- Film poster
- Directed by: Anders Walter
- Written by: Anders Walter
- Produced by: Tivi Magnusson
- Starring: Benjamin Gabrielsen, Oliver Methling Søndergaard, Thomas Baldus, Christine Albeck Børge
- Cinematography: Rasmus Heise
- Edited by: Lars Wissing
- Music by: Niels Christian Bærentzen, Rasmus Walter
- Release date: September 13, 2013 (Los Angeles);
- Running time: 16 minutes
- Country: Denmark
- Language: Danish

= 9 Meter =

9 meter is a 2013 17-minute-long Danish live-action short film written and directed by Anders Walter. The film premiered at the Scandinavian Film Festival in Los Angeles on January 12, 2013. In 2012 the film was Oscar short-listed.

==Plot==

16-year old Daniel is an athlete with a talent for long jumping.
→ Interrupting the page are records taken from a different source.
(** * pipelines-tools: the [run] sub tool

    A shallow embedding of [pipelines/internal/commands/run/run.go] and the
    properties of its parser, directory merger, localization planner, request
    assembler and retry loop.

    Go strings are byte strings: they are modelled as [string] (a list of
    8-bit [ascii] values).  Go maps are [gmap]s; ranging over a Go map visits
    its entries in an unspecified order, which is modelled by an explicit
    iteration order that is a permutation of the entries. *)

From Stdlib Require Import ZArith Ascii Lia.
From stdpp Require Import gmap strings list fin_maps sorting pretty.
From Equations Require Import Equations.

Local Open Scope Z_scope.

(** ** The parts of the Go standard library that [run.go] calls *)

(** Package [strings], on byte strings. *)
Module strings.

Fixpoint HasPrefix (s p : string) {struct p} : bool :=
  match p, s with
  | EmptyString, _ => true
  | String b p', String a s' => if decide (a = b) then HasPrefix s' p' else false
  | String _ _, EmptyString => false
  end.

Definition HasSuffix (s p : string) : bool :=
  HasPrefix (String.rev s) (String.rev p).

(** The slices [s[n:]] and [s[:n]], for [n] up to the length of [s]. *)
Fixpoint drop (n : nat) (s : string) : string :=
  match n, s with
  | O, _ => s
  | S n', String _ s' => drop n' s'
  | S _, EmptyString => EmptyString
  end.

Fixpoint take (n : nat) (s : string) : string :=
  match n, s with
  | O, _ => EmptyString
  | S n', String a s' => String a (take n' s')
  | S _, EmptyString => EmptyString
  end.

(** [TrimPrefix s p] is [s] without the leading [p], or [s] itself. *)
Definition TrimPrefix (s p : string) : string :=
  if HasPrefix s p then drop (String.length p) s else s.

(** [Index s c] for a one-byte separator [c]: the offset of its first
    occurrence, or -1. *)
Fixpoint IndexByte (s : string) (c : ascii) : Z :=
  match s with
  | EmptyString => -1
  | String a s' =>
      if decide (a = c) then 0
      else let i := IndexByte s' c in if decide (i < 0) then -1 else i + 1
  end.

(** [Split s sep] for a one-byte separator: always at least one piece. *)
Fixpoint Split (s : string) (sep : ascii) : list string :=
  match s with
  | EmptyString => [EmptyString]
  | String a s' =>
      if decide (a = sep) then EmptyString :: Split s' sep
      else match Split s' sep with
           | piece :: rest => String a piece :: rest
           | [] => [String a EmptyString]
           end
  end.

Fixpoint Join (elems : list string) (sep : string) : string :=
  match elems with
  | [] => EmptyString
  | [e] => e
  | e :: rest => e +:+ sep +:+ Join rest sep
  end.

(** The width in bytes of the white space rune (as [unicode.IsSpace] has
    it) that starts [s], or 0 when [s] does not start with one.  The
    one-byte runes are TAB, LF, VT, FF, CR and SPACE; the others are the
    UTF-8 encodings of U+0085, U+00A0, U+1680, U+2000 to U+200A, U+2028,
    U+2029, U+202F, U+205F and U+3000. *)
Definition spaceWidth (s : string) : nat :=
  match s with
  | EmptyString => 0
  | String a s1 =>
      if Ascii.is_space a then 1
      else
        match nat_of_ascii a, s1 with
        | 194%nat, String b _ =>
            if decide (nat_of_ascii b = 133%nat ∨ nat_of_ascii b = 160%nat)
            then 2 else 0
        | 225%nat, String b (String c _) =>
            if decide (nat_of_ascii b = 154%nat ∧ nat_of_ascii c = 128%nat)
            then 3 else 0
        | 226%nat, String b (String c _) =>
            let b := nat_of_ascii b in
            let c := nat_of_ascii c in
            if decide (b = 128%nat ∧
                       ((128 ≤ c ∧ c ≤ 138) ∨ c = 168 ∨ c = 169 ∨ c = 175)%nat)
            then 3
            else if decide (b = 129%nat ∧ c = 159%nat) then 3 else 0
        | 227%nat, String b (String c _) =>
            if decide (nat_of_ascii b = 128%nat ∧ nat_of_ascii c = 128%nat)
            then 3 else 0
        | _, _ => 0
        end
  end%nat.

(** [Fields s]: the maximal runs of bytes of [s] that hold no white space.
    [skip] counts the bytes still to drop of a multi-byte white space rune,
    [cur] is the field being read, reversed. *)
Fixpoint Fields_go (skip : nat) (cur : option string) (s : string)
  : list string :=
  match s with
  | EmptyString => option_list (String.rev <$> cur)
  | String a s' =>
      match skip with
      | S k => Fields_go k cur s'
      | O =>
          match spaceWidth s with
          | O => Fields_go O (Some (String a (default EmptyString cur))) s'
          | S k => option_list (String.rev <$> cur) ++ Fields_go k None s'
          end
      end
  end.

Definition Fields (s : string) : list string := Fields_go 0 None s.

(** [TrimSpace s]: [s] without its leading and trailing white space. *)
Fixpoint TrimLeftSpace_go (skip : nat) (s : string) : string :=
  match s with
  | EmptyString => EmptyString
  | String _ s' =>
      match skip with
      | S k => TrimLeftSpace_go k s'
      | O => match spaceWidth s with
             | O => s
             | S k => TrimLeftSpace_go k s'
             end
      end
  end.

(** The length of the longest prefix of [s] that does not end in white
    space; [pos] is the offset of [s] in the whole string. *)
Fixpoint lastNonSpace_go (skip pos keep : nat) (s : string) : nat :=
  match s with
  | EmptyString => keep
  | String _ s' =>
      match skip with
      | S k => lastNonSpace_go k (S pos) keep s'
      | O => match spaceWidth s with
             | O => lastNonSpace_go O (S pos) (S pos) s'
             | S k => lastNonSpace_go k (S pos) keep s'
             end
      end
  end.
He has broken his own records many times. Unfortunately, his mother is in a coma and on the verge of dying. Daniel has the impression that as long as he breaks his own records, she stays alive. When he fails to do so, her condition coincidentally gets worse. Daniel blames himself and starts to jump between rooftops to get the extra kick needed to push himself to new limits and hopefully keep the doctors from shutting off her life support.